El Viudo

Latrodectus mactans leyó don Lisandro, juntando las sílabas una por una. Habían concluido las exequias de la señora Betty, su segunda esposa. Aún le dolía el brazo por el peso del cajón de caoba satinado. La imagen de la cruz de bronce en la lápida la dibujaba con precisión sobre la servilleta, que acompañaba su taza de café cortado.

La señora Dita había antecedido a doña Betty y había terminado de la misma manera. También ahi tuvo un dolor en el brazo, por el andar prusiano con la urna a cuestas. A esta altura, pensaba que debían existir carritos para llevar a los muertos. A los muertos importantes, no faltaba más, porque él, como rotario y bombero honorario, lo menos que merecía era un carrito funerario para cargar a sus esposas, que a este paso, le duraban la nada misma, como si estuviera maldito.

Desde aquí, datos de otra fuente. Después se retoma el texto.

(** * guble, package [cluster]: the node's local view of the cluster

    A shallow embedding of [server/cluster/cluster.go].  The methods of
    [*Cluster] are computations over a [World] holding the receiver, the
    [memberlist] instance it points to, the calls made to collaborators
    outside the file, and the goroutines started with [go].  *)

From Stdlib Require Import ZArith List String Bool Lia Permutation.
From Stdlib Require Import DecimalString.
From Stdlib Require DecimalZ DecimalFacts Ascii.
From Stdlib.Strings Require Import Byte.
Import ListNotations.

Open Scope string_scope.
Open Scope list_scope.
Open Scope Z_scope.

(** ** What the file uses of the Go language and its standard library *)

Module Go.

(** The interface [error]; [nil] is [None]. *)
Definition error := option string.

Definition errors_New (text : string) : error := Some text.

(** A call either returns or panics. *)
Inductive outcome (A : Type) : Type :=
| Returned (a : A)
| Panicked (v : string).

Arguments Returned {A} a.
Arguments Panicked {A} v.

Definition nil_dereference : string :=
  "runtime error: invalid memory address or nil pointer dereference".

(** Go code over a mutable state [S]: a call returns a value or panics,
    and leaves a state behind either way. *)
Definition M (S A : Type) : Type := S -> outcome A * S.

Definition ret {S A} (a : A) : M S A := fun s => (Returned a, s).

Definition bind {S A B} (m : M S A) (k : A -> M S B) : M S B :=
  fun s =>
    match m s with
    | (Returned a, s') => k a s'
    | (Panicked v, s') => (Panicked v, s')
    end.

Definition panic {S A} (v : string) : M S A := fun s => (Panicked v, s).

(** [for _, x := range xs { body }] *)
Fixpoint for_range {S A} (xs : list A) (body : A -> M S unit) : M S unit :=
  match xs with
  | [] => ret tt
  | x :: rest => bind (body x) (fun _ => for_range rest body)
  end.

(** [int] is 64 bits wide; [++] wraps around. *)
Definition int_wrap (z : Z) : Z := (z + 2 ^ 63) mod 2 ^ 64 - 2 ^ 63.

(** [fmt.Sprintf("%d", i)] and [strconv.Itoa(i)]. *)
Definition Sprintf_d (i : Z) : string := NilZero.string_of_int (Z.to_int i).

Definition Itoa (i : Z) : string := Sprintf_d i.

End Go.

Import Go.

Declare Scope go_scope.
Delimit Scope go_scope with go.
Notation "x <- m ;; k" := (bind m (fun x => k))
  (at level 61, m at next level, right associativity) : go_scope.
Notation "m ;; k" := (bind m (fun _ => k))
  (at level 61, right associativity) : go_scope.
Open Scope go_scope.

(** [net.TCPAddr]; [IP] is kept as the text [IP.String()] renders. *)
Module net.

Record TCPAddr := { IP : string; Port : Z }.

End net.

(** ** The membership provider, [github.com/hashicorp/memberlist] *)

Module memberlist.

Record Node := { Name : string; Addr : string; Port : Z }.

Definition Node_eq_dec (x y : Node) : {x = y} + {x <> y}.
Proof.
  decide equality; auto using string_dec, Z.eq_dec.
Defined.

(** The fields of [memberlist.Config] that [New] sets on top of
    [DefaultLANConfig()]. *)
Record Config := { ConfigName : string; BindAddr : string; BindPort : Z }.

(** The operations of [*memberlist.Memberlist] that the file calls, on a
    provider whose state has type [P]. *)
Class Memberlist (P : Type) := {
  Create : Config -> P + string;
  Join : P -> list string -> (Z * error) * P;
  Shutdown : P -> error * P;
  GetHealthScore : P -> Z;
  Members : P -> list Node;
  SendToTCP : P -> Node -> list byte -> error * P
}.

End memberlist.

(** ** Data of package [cluster] *)

(** The struct [Config]; [Remotes] holds the addresses its pointers refer
    to. *)
Module Config.

Record t := {
  ID : Z;
  Host : string;
  Port : Z;
  Remotes : list net.TCPAddr;
  HealthScoreThreshold : Z
}.

End Config.

(** Modelled from the spec: the declaration of the cluster message and of its
    kinds (file message.go of the package) is missing.  The envelope has an
    integer sender node id, a kind that is either [stringMessage] or the
    application message kind, which cluster.go calls [gubleMessage], and an
    opaque body. *)
Inductive messageType : Type := gubleMessage | stringMessage.

(** Modelled from the spec: the struct [message] of message.go, with the
    fields cluster.go sets and reads; [Type_] is its field [Type]. *)
Record message := { NodeID : Z; Type_ : messageType; Body : list byte }.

Pero don Lisandro jamás pensaba esas tonterías y atribuía el pronto deceso de sus mujeres a temas netamente científicos. Consideraba una barbarie creer en maldiciones y supersticiones, cuando lo que realmente valía era el conocimiento empírico y la mano estoica al firmar los documentos de defunción. Eso nada más, pensaba, mientras acariciaba con codicia el viejo cajón con el dinero de su tienda de telas, antigua posesión de Esteban Santa María, un español de ojos azules y cigarrillo siempre encendido, que llegó por accidente, se instaló en esta casona por accidente, inició este negocio por azar y solamente porque quiso se metió con la mujer de otro, causando un daño tan severo que no hubieron rezos ni sahumerios ni razonamientos empíricos que hubieran podido terminar con esa maldición, hasta que abandonó el pueblo, como un forajido, saliendo por la trastienda de su más querida propiedad. Justo ahí estaba don Lisandro, con su porte escaso y su voz profunda, con sus manos pequeñas, pero cargadas con suficientes billetes para hacerle una oferta que Esteban no pudo rechazar. Se quedó con la tienda, la casa, la clientela y el cajón de los billetes. Todo en un santiamén y con una simple rúbrica por ambas partes.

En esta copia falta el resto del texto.